Dad Whose Soldier Wife Died In Afghanistan Details His ICE Arrest And Deportation

Jose Gonzalez Carranza spent days in a migrant shelter in Mexico before he was allowed to return to the U.S. to reunite with his 12-year-old daughter.

A man who was deported to Mexico last week but allowed to return to the U.S. on Monday says he spent days in a migrant shelter in Mexico, waiting to come back to the U.S. to reunite with his 12-year-old daughter.

Immigration and Customs Enforcement officers arrested Jose Gonzalez Carranza on April 8, while the 30-year-old welder was driving to work from his home in Apache Junction, Arizona, about 40 minutes outside Phoenix, he told The Arizona Republic.

Suddenly, half a dozen ICE officers surrounded him and pointed their guns at him, yelling “Put your hands up, open the door,” he recounted.

Gonzalez Carranza was detained at ICE offices in Phoenix for three days before officials deported him to Mexico, dropping him at the Nogales border crossing on Thursday. After he spent four days in a shelter for migrants near the border, his lawyer notified him on Monday that ICE had changed its decision and that he could return to the U.S.

The case made headlines when it emerged that Gonzalez Carranza’s wife was a fallen U.S. soldier, killed in Afghanistan in 2010 at age 22 — and that the couple’s daughter was left without parents when her father was deported. The girl, Evelyn Gonzalez Vieyra, is a U.S. citizen who lives with her grandparents, and they share custody with Gonzalez Carranza, his lawyer Ezequiel Hernández told HuffPost.

Hernández told HuffPost he suspects ICE reversed its decision because of the news coverage his client’s case received.

In a video interview with the Republic, Gonzalez Carranza noted that “President Trump says he wants to help … people who fight for the country. That’s why, when that happened, you’re feeling like why … he’s kicking people out when his wife sacrificed?”

Trump only wants to deport people “for no reason,” he added. “He only thinks like, you’re illegal ... you’re going out. He never thinks whatever happens to the families … people can contribute to this country to be better.”

On Tuesday, presidential contender and Sen. Kamala Harris (D-Calif.) tweeted that it was “unconscionable” that the widower of a service member killed in action was deported.

Gonzalez Carranza came to the U.S. illegally from Mexico in 2004 and married U.S. citizen Barbara Vieyra three years later, according to the Republic. After she died in Afghanistan in 2010, he was granted “parole in place,” allowing him to stay and work in the U.S.

ICE arrested Gonzalez Carranza last week because an immigration judge had signed a deportation order for him and he didn’t show up to a court hearing in December ― but Hernández says his client never received the notice to go to court because it was sent to the wrong address.

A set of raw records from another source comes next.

Definition requested_of (ty : MediaType) (l : list Stream) : list Stream := List.filter (fun s => bool_decide (stream_type s = ty)) l.

Lemma AddStreamParams_grown ty requested cs (i : Impl C) g st g' : streams_ (mcd i) = [] -> IsSctp (mcd i) = false ->
  ContainsRtxCodec (codecs_ i) = false -> AddStreamParams fuel ty requested cs i false g = Ok st g' ->
  Forall2 (stream_for st.1) (requested_of ty requested) (streams_ (mcd st.2)) /\ grown_streams requested cs st.1.
Proof.
  intros Hi Hs Hr E. unfold AddStreamParams in E. rewrite andb_false_r, Hr in E. fold (requested_of ty requested) in E.
  assert (Hgen : forall rest done_ (st0 : list StreamParams.StreamParams * Impl C) g0, incl rest requested ->
    Forall2 (stream_for st0.1) done_ (streams_ (mcd st0.2)) -> grown_streams requested cs st0.1 -> IsSctp (mcd st0.2) = false ->
    ensures (foldM (add_stream fuel requested false) rest st0) g0 (fun st _ =>
      Forall2 (stream_for st.1) (done_ ++ rest) (streams_ (mcd st.2)) /\ grown_streams requested cs st.1)).
  { induction rest as [|o rest IH]; intros done_ st0 g0 Hin Hf Hg Hs0 st1 g1 E1; cbn [foldM] in E1.
    - apply ret_Ok in E1 as [-> _]. by rewrite app_nil_r.
    - outcome_inv. destruct st0 as [cs0 i0]. cbn [fst snd] in *.
      match goal with H : add_stream _ _ _ _ _ _ = Ok ?x _ |- _ => apply add_stream_grown in H as (p & Hp & Hg' & Hi'); [rename x into st2|done|by apply Hin; left] end.
      rewrite cons_middle, app_assoc. eapply IH; [|rewrite Hi'; cbn| |by rewrite Hi'|eassumption].
      + intros y Hy. apply Hin. by right.
      + apply Forall2_app; [|by constructor]. eapply Forall2_impl; [exact Hf|]. intros. by eapply stream_for_grown.
      + by eapply grown_streams_trans. }
  eapply (Hgen _ [] (cs, i)) in E; [exact E|..]; cbn [fst snd]; [|by rewrite Hi; constructor|apply grown_streams_refl|done].
  intros o Ho. by apply filter_In in Ho as [].
Qed.

Lemma ContainsRtxCodec_perm (l k : list C) : l ≡ₚ k -> ContainsRtxCodec l = ContainsRtxCodec k.
Proof.
  unfold ContainsRtxCodec. induction 1 as [|x l k _ IH|x y l|l k m _ IH1 _ IH2]; cbn; [done|by rewrite IH| |congruence].
  by destruct (IsRtxCodec x), (IsRtxCodec y).
Qed.

Lemma CreateMediaContentOffer_streams ty options (codecs : list C) policy cur suites exts cs protocol g st g' :
  CreateMediaContentOffer fuel ty options codecs policy cur suites exts false cs (on_mcd (set_protocol protocol) new_impl) g = Ok st g' ->
  ContainsRtxCodec codecs = false -> protocol <> kMediaProtocolSctp -> protocol <> kMediaProtocolDtlsSctp ->
  Forall2 (stream_for st.1) (requested_of ty (streams options)) (streams_ (mcd st.2)) /\ grown_streams (streams options) cs st.1.
Proof.
  unfold CreateMediaContentOffer. intros E Hr Hp1 Hp2. outcome_inv.
  match goal with H : AddStreamParams _ _ _ _ ?i0 _ _ = Ok ?st0 _ |- _ => destruct st0 as [cs' i']; apply AddStreamParams_grown in H as [Hf Hg] end.
  - outcome_inv. cbn [fst snd] in *. split; [|done].
    match goal with H : (if negb _ then _ else _) _ = Ok ?j _ |- _ => assert (streams_ (mcd j) = streams_ (mcd i')) as ->; [|done]; clear -H end.
    destruct (negb _); [|outcome_inv; done]. destruct cur as [l|]; cbn [on_mcd mcd cryptos_ set_cryptos] in *.
    + destruct (AddMediaCryptos _ _); outcome_inv; done.
    + destruct (cryptos_ (mcd i')); outcome_inv; done.
  - by destruct (bool_decide _).
  - unfold IsSctp. apply orb_false_iff. split; apply bool_decide_eq_false; by destruct (bool_decide _).
  - rewrite <- Hr. destruct (bool_decide _); apply ContainsRtxCodec_perm, sort_perm.
Qed.

Lemma CreateMediaContentAnswer_streams ty (offer : Impl C) options local policy cur exts cs bundle g st g' :
  CreateMediaContentAnswer fuel ty offer options local policy cur exts cs false bundle new_impl g = Ok st g' ->
  ContainsRtxCodec local = false -> IsSctp (mcd offer) = false ->
  Forall2 (stream_for st.1) (requested_of ty (streams options)) (streams_ (mcd st.2)) /\ grown_streams (streams options) cs st.1.
Proof.
  unfold CreateMediaContentAnswer. intros E Hr Hs. outcome_inv.
  match goal with H : (if negb _ then _ else _) _ = Ok ?j _ |- _ => rename j into i; rename H into Hi end.
  assert (Hsame : streams_ (mcd i) = [] /\ protocol_ (mcd i) = protocol_ (mcd offer) /\ codecs_ i = sort_preference (NegotiateCodecs local (codecs_ offer))).
  { destruct (negb _); outcome_inv; [|done]. match goal with |- context [match ?x with Some _ => _ | None => _ end] => by destruct x end. }
  destruct Hsame as (I1 & I2 & I3).
  match goal with H : AddStreamParams _ _ _ _ _ _ _ = Ok ?st0 _ |- _ => destruct st0 as [cs' i']; apply AddStreamParams_grown in H as [Hf Hg] end.
  - outcome_inv. by split.
  - done.
  - unfold IsSctp in *. by rewrite I2.
  - rewrite I3. rewrite (ContainsRtxCodec_perm _ _ (sort_perm _)). apply not_true_is_false. intros (n & Hn & Hx)%existsb_exists.
    apply NegotiateCodecs_in in Hn as (o & t & Ho & _ & (_ & _ & Hname & _)%negotiate_one_spec).
    assert (ContainsRtxCodec local = true); [|congruence]. apply existsb_exists. exists o. split; [done|]. unfold IsRtxCodec in *. by rewrite <- Hname.
Qed.
End Medium.

(** ** The streams of a session *)

(** All streams of a description are among [all], as they were requested. *)
Definition streams_in (requested : list Stream) (all : list StreamParams.StreamParams) (s : Session) : Prop :=
  forall c, In c (contents_ s) -> exists d, content c = Some d /\ Forall2 (stream_for all) (requested_of (media_type d) requested) (streams_ (base_of d)).
Definition work_ok (requested : list Stream) (cs : list StreamParams.StreamParams) (w : work) : Prop :=
  grown_streams requested cs w.1 /\ streams_in requested w.1 w.2.

Lemma streams_in_grown r cs cs' s : grown_streams r cs cs' -> streams_in r cs s -> streams_in r cs' s.
Proof.
  intros Hg Hs c (d & Ed & Hf)%Hs. exists d. split; [done|]. eapply Forall2_impl; [exact Hf|]. intros. by eapply stream_for_grown.
Qed.

Lemma streams_in_recrypted r cs s s' : Forall2 recrypted (contents_ s) (contents_ s') -> streams_in r cs s -> streams_in r cs s'.
Proof.
  intros Hc Hs c [k Hk]%list_elem_of_In%list_elem_of_lookup. destruct (Forall2_lookup_r _ _ _ _ _ Hc Hk) as (c0 & Hk0 & Hr).
  apply list_elem_of_lookup_2, list_elem_of_In in Hk0. destruct (Hs c0 Hk0) as (d & Ed & Hf). destruct Hr as [->|[l ->]]; [by exists d|].
  cbn [content]. rewrite Ed. eexists. split; [done|]. by destruct d.
Qed.

Lemma work_ok_step r cs cs1 cs2 (s s1 s2 : Session) n t rej d : work_ok r cs (cs1, s) -> grown_streams r cs1 cs2 ->
  contents_ s1 = contents_ s -> contents_ s2 = contents_ (AddContent_rejected n t rej (Some d) s1) ->
  Forall2 (stream_for cs2) (requested_of (media_type d) r) (streams_ (base_of d)) -> work_ok r cs (cs2, s2).
Proof.
  intros [H1 H2] Hg E1 E2 Hf. split; cbn [fst snd] in *; [by eapply grown_streams_trans|].
  intros c. rewrite E2. cbn [contents_ AddContent_rejected]. rewrite E1. intros [Hc|[<-|[]]]%in_app_iff; [|by exists d].
  by apply (streams_in_grown _ _ _ _ Hg H2).
Qed.

Variable f : MediaSessionDescriptionFactory.

Section OfferStreams.
Variables (options : MediaSessionOptions) (current : option Session) (secure_transport : bool).
Hypothesis Hlegacy : add_legacy_ f = false.
Hypothesis Hsctp : data_channel_type options <> DCT_SCTP.

Lemma AddTransportOffer_contents n topts s g s' g' : AddTransportOffer f n topts current s g = Ok s' g' -> contents_ s' = contents_ s.
Proof. unfold AddTransportOffer. intros E. outcome_inv. by match goal with H : AddTransportInfo _ _ = _ |- _ => apply AddTransportInfo_grows in H as [-> _] end. Qed.

Lemma offer_audio_streams codecs exts cs w g w' g' : ContainsRtxCodec codecs = false -> work_ok (streams options) cs w ->
  offer_audio fuel f options current secure_transport codecs exts w g = Ok w' g' -> work_ok (streams options) cs w'.
Proof.
  intros Hr Hw E. unfold offer_audio in E. rewrite Hlegacy in E. destruct w as [cs1 s]. outcome_inv.
  match goal with H : CreateMediaContentOffer _ _ _ _ _ _ _ _ _ _ _ _ = Ok ?x _ |- _ =>
    apply (CreateMediaContentOffer_streams MEDIA_TYPE_AUDIO options codecs _ _ _ _ _ []) in H as [Hf Hg]; [destruct x as [cs2 d]|done..] end.
  outcome_inv. match goal with H : AddTransportOffer _ _ _ _ _ _ = _ |- _ => apply AddTransportOffer_contents in H end.
  by eapply work_ok_step; [exact Hw|exact Hg|reflexivity|eassumption|].
Qed.

Lemma offer_video_streams codecs exts cs w g w' g' : ContainsRtxCodec codecs = false -> work_ok (streams options) cs w ->
  offer_video fuel f options current secure_transport codecs exts w g = Ok w' g' -> work_ok (streams options) cs w'.
Proof.
  intros Hr Hw E. unfold offer_video in E. rewrite Hlegacy in E. destruct w as [cs1 s]. outcome_inv.
  match goal with H : CreateMediaContentOffer _ _ _ _ _ _ _ _ _ _ _ _ = Ok ?x _ |- _ =>
    apply (CreateMediaContentOffer_streams MEDIA_TYPE_VIDEO options codecs _ _ _ _ _ []) in H as [Hf Hg]; [destruct x as [cs2 d]|done..] end.
  outcome_inv. match goal with H : AddTransportOffer _ _ _ _ _ _ = _ |- _ => apply AddTransportOffer_contents in H end.
  by eapply work_ok_step; [exact Hw|exact Hg|reflexivity|eassumption|].
Qed.

Lemma offer_data_streams codecs cs w g w' g' : ContainsRtxCodec codecs = false -> work_ok (streams options) cs w ->
  offer_data fuel f options current secure_transport codecs w g = Ok w' g' -> work_ok (streams options) cs w'.
Proof.
  intros Hr Hw E. unfold offer_data in E. rewrite Hlegacy, (bool_decide_eq_false_2 _ Hsctp) in E. destruct w as [cs1 s]. outcome_inv.
  match goal with H : CreateMediaContentOffer _ _ _ ?cds _ _ _ _ _ _ _ _ = Ok ?x _ |- _ =>
    apply (CreateMediaContentOffer_streams MEDIA_TYPE_DATA options cds _ _ _ _ _ []) in H as [Hf Hg]; [destruct x as [cs2 d]|try done..] end.
  - outcome_inv. match goal with H : AddTransportOffer _ _ _ _ _ _ = _ |- _ => apply AddTransportOffer_contents in H end.
    by eapply work_ok_step; [exact Hw|exact Hg|reflexivity|eassumption|].
  - unfold ContainsRtxCodec, FilterDataCodecs in *. by apply existsb_filter.
Qed.
End OfferStreams.

Lemma bundle_offer_recrypted s g s' g' : bundle_offer s g = Ok s' g' -> Forall2 recrypted (contents_ s) (contents_ s').
Proof.
  unfold bundle_offer. intros E. outcome_inv.
  match goal with Ht : UpdateTransportInfoForBundle _ _ = Some _, Hc : UpdateCryptoParamsForBundle _ _ _ = Ok _ _ |- _ =>
    apply UpdateTransportInfoForBundle_keeps in Ht as (T1 & _); apply UpdateCryptoParamsForBundle_keeps in Hc as (C1 & _) end.
  by rewrite T1 in C1.
Qed.

(** What a session's streams come to: those known before and new ones, with
    no SSRC in two places, and each description with those asked for. *)
Definition streams_distinct (options : MediaSessionOptions) (current : option Session) (s : Session) : Prop :=
  forall cs, GetCurrentStreamParams current = Some cs ->
  exists all, grown_streams (streams options) cs all /\ streams_in (streams options) all s.

(** No RTX codec is in an offer that GetCodecsToOffer makes. *)
Definition no_rtx_offered (current : option Session) : Prop :=
  let '(a, v, d) := GetCodecsToOffer (GetFirstAudioContentDescription current) (GetFirstVideoContentDescription current) (GetFirstDataContentDescription current)
      (audio_codecs_ f) (video_codecs_ f) (data_codecs_ f) in
  ContainsRtxCodec a = false /\ ContainsRtxCodec v = false /\ ContainsRtxCodec d = false.

Lemma CreateOffer_streams options current g offer g' : add_legacy_ f = false -> data_channel_type options <> DCT_SCTP -> no_rtx_offered current ->
  CreateOffer fuel f options current g = Ok offer g' -> streams_distinct options current offer.
Proof.
  intros Hl Hs Hr E cs Hcs. unfold CreateOffer in E. rewrite Hcs in E. outcome_inv. unfold no_rtx_offered in Hr.
  destruct (GetCodecsToOffer _ _ _ _ _ _) as [[ac vc] dc]. destruct (GetRtpHdrExtsToOffer _ _ _ _) as [ae ve]. destruct Hr as (Ra & Rv & Rd). outcome_inv.
  assert (Hstep : forall (b : bool) (m : work -> comp Helpers.rng work) (w w' : work) g g', work_ok (streams options) cs w ->
    (forall w g w' g', work_ok (streams options) cs w -> m w g = Ok w' g' -> work_ok (streams options) cs w') ->
    (if b then m w else ret w) g = Ok w' g' -> work_ok (streams options) cs w').
  { intros b m w w' h h' Hw Hm Hb. destruct b; [by eapply Hm|]. by apply ret_Ok in Hb as [-> _]. }
  match goal with H : Some _ = Some _ |- _ => injection H as <- end.
  assert (Hw0 : work_ok (streams options) cs (cs, new_session)) by (split; [apply grown_streams_refl|by intros c []]).
  match goal with H : (if has_audio options then _ else _) _ = _ |- _ => apply (Hstep _ (offer_audio fuel f options current _ _ _) _ _ _ _ Hw0) in H;
    [rename H into Ha|] end.
  2:{ intros *. apply offer_audio_streams; [done|]. destruct (vad_enabled options); [done|by apply existsb_filter]. }
  match goal with H : (if has_video options then _ else _) _ = _ |- _ => apply (Hstep _ (offer_video fuel f options current _ _ _) _ _ _ _ Ha) in H;
    [rename H into Hv|intros *; by apply offer_video_streams] end.
  match goal with H : (if has_data options then _ else _) _ = _ |- _ => apply (Hstep _ (offer_data fuel f options current _ _) _ _ _ _ Hv) in H;
    [rename H into Hd|intros *; by apply offer_data_streams] end.
  match goal with H : (if bundle_enabled options then bundle_offer ?w.2 else _) _ = _, Hw : work_ok _ _ ?w |- _ => destruct Hw as [Hg Hi]; exists w.1; split; [done|];
    destruct (bundle_enabled options); [apply bundle_offer_recrypted in H; by eapply streams_in_recrypted|by apply ret_Ok in H as [-> _]] end.
Qed.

The day ICE took Gonzalez Carranza into custody, his lawyer filed a stay that should have allowed him to remain in the country while his case proceeded. But he was deported anyway.

ICE confirmed in a statement to HuffPost that Gonzalez Carranza was arrested on April 8 and filed a motion that day to reopen his case ― and three days later ICE removed him from the country “while a stay was in place.” ICE then allowed him to re-enter on Monday “pending adjudication of his immigration proceedings.”

Hernández is now waiting for the immigration judge to review his motion to reopen Gonzalez Carranza’s case. If the case is reopened, the lawyer will ask for Gonzalez Carranza’s parole in place to be reinstatedThe court is expected to respond in the coming days.

Hernández told HuffPost he doesn’t know why ICE refiled its complaint against Gonzalez Carranza. His client has no criminal record

The Trump administration, which has a long record of anti-immigrant policies and rhetoric, has broadened the government’s crackdown on illegal immigration, making all undocumented immigrants ― not just those with criminal histories ― targets for deportation.

“I didn’t tell her nothing,” Gonzalez Carranza told the Republic of his daughter. “I don’t want to make her feel [worse], her feelings be more frustrated, like, ‘I don’t have a mom, and now I may never see my dad again.’”

This article has been updated with a statement from ICE.